— Your task —
Where does "body" appear in the data? Return each line that holds it.

— Dataset records —

(** [try: body except Exception as e: handler(e)] *)
Definition try_except {A : Type} (body : M A) (handler : exn -> M A) : M A :=
  fun log =>
    match body log with
    | (log', inr x) => (log', inr x)
    | (log', inl e) => handler e log'
    end.

Notation "x <- m ;; k" := (bind m (fun x => k))
  (at level 61, m at next level, right associativity).

Definition rbind {A B : Type} (r : result A) (k : A -> result B) : result B :=
  match r with inr x => k x | inl e => inl e end.

Notation "x <-? r ;; k" := (rbind r (fun x => k))
  (at level 61, r at next level, right associativity).

(** What a tool hands back: the mapping of a normal return, or the message
    of one of its [return {"error": message}] statements. *)
Inductive outcome : Type :=
| Success (v : value)
| Failure (msg : string).

Definition payload (o : outcome) : value :=
  match o with
  | Success v => v
  | Failure msg => VDict [("error", VStr msg)]
  end.

(** ** The operations of the language the tools use *)

Section Tools.

(** What the model leaves to the interpreter: the text of a list or a
    dictionary ([repr] of its elements), and [<] between operands whose
    ordering belongs to a class or to the elements of two lists. *)
Variable container_str : value -> string.
Variable rich_lt : value -> value -> result bool.

(** [str(v)] *)
Definition py_str (v : value) : string :=
  match v with
  | VNone => "None"
  | VBool true => "True"
  | VBool false => "False"
  | VInt z => NilZero.string_of_int (Z.to_int z)
  | VStr s => s
  | VDatetime d => dt_format " " d
  | VList _ | VDict _ => container_str v
  | VObj _ text _ => text
  end.

(** Truth value of [v], as [if v] and [not v] take it. *)
Definition truthy (v : value) : bool :=
  match v with
  | VNone => false
  | VBool b => b
  | VInt z => negb (Z.eqb z 0)
  | VStr s => negb (String.eqb s "")
  | VDatetime _ => true
  | VList l => match l with [] => false | _ => true end
  | VDict d => match d with [] => false | _ => true end
  | VObj _ _ _ => true
  end.

(** [v == "lit"] for a text literal. *)
Definition eq_str (v : value) (lit : string) : bool :=
  match v with VStr s => String.eqb s lit | _ => false end.

Definition is_none (v : value) : bool :=
  match v with VNone => true | _ => false end.

(** [hasattr(v, name)] for the data attributes the tools probe; the
    built-in types have none of them. *)
Definition hasattr (v : value) (name : string) : bool :=
  match v with VObj _ _ attrs => Dict.has name attrs | _ => false end.

(** [v.name] *)
Definition getattr (v : value) (name : string) : result value :=
  match v with
  | VObj cls _ attrs =>
      match Dict.get name attrs with
      | Some x => inr x
      | None => inl (AttributeError cls name)
      end
  | _ => inl (AttributeError (type_name v) name)
  end.

(** [getattr(v, name, None)] *)
Definition getattr_default (v : value) (name : string) : value :=
  match getattr v name with inr x => x | inl _ => VNone end.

— Output for this task —
(** [try: body except Exception as e: handler(e)] *)
Definition try_except {A : Type} (body : M A) (handler : exn -> M A) : M A :=
    match body log with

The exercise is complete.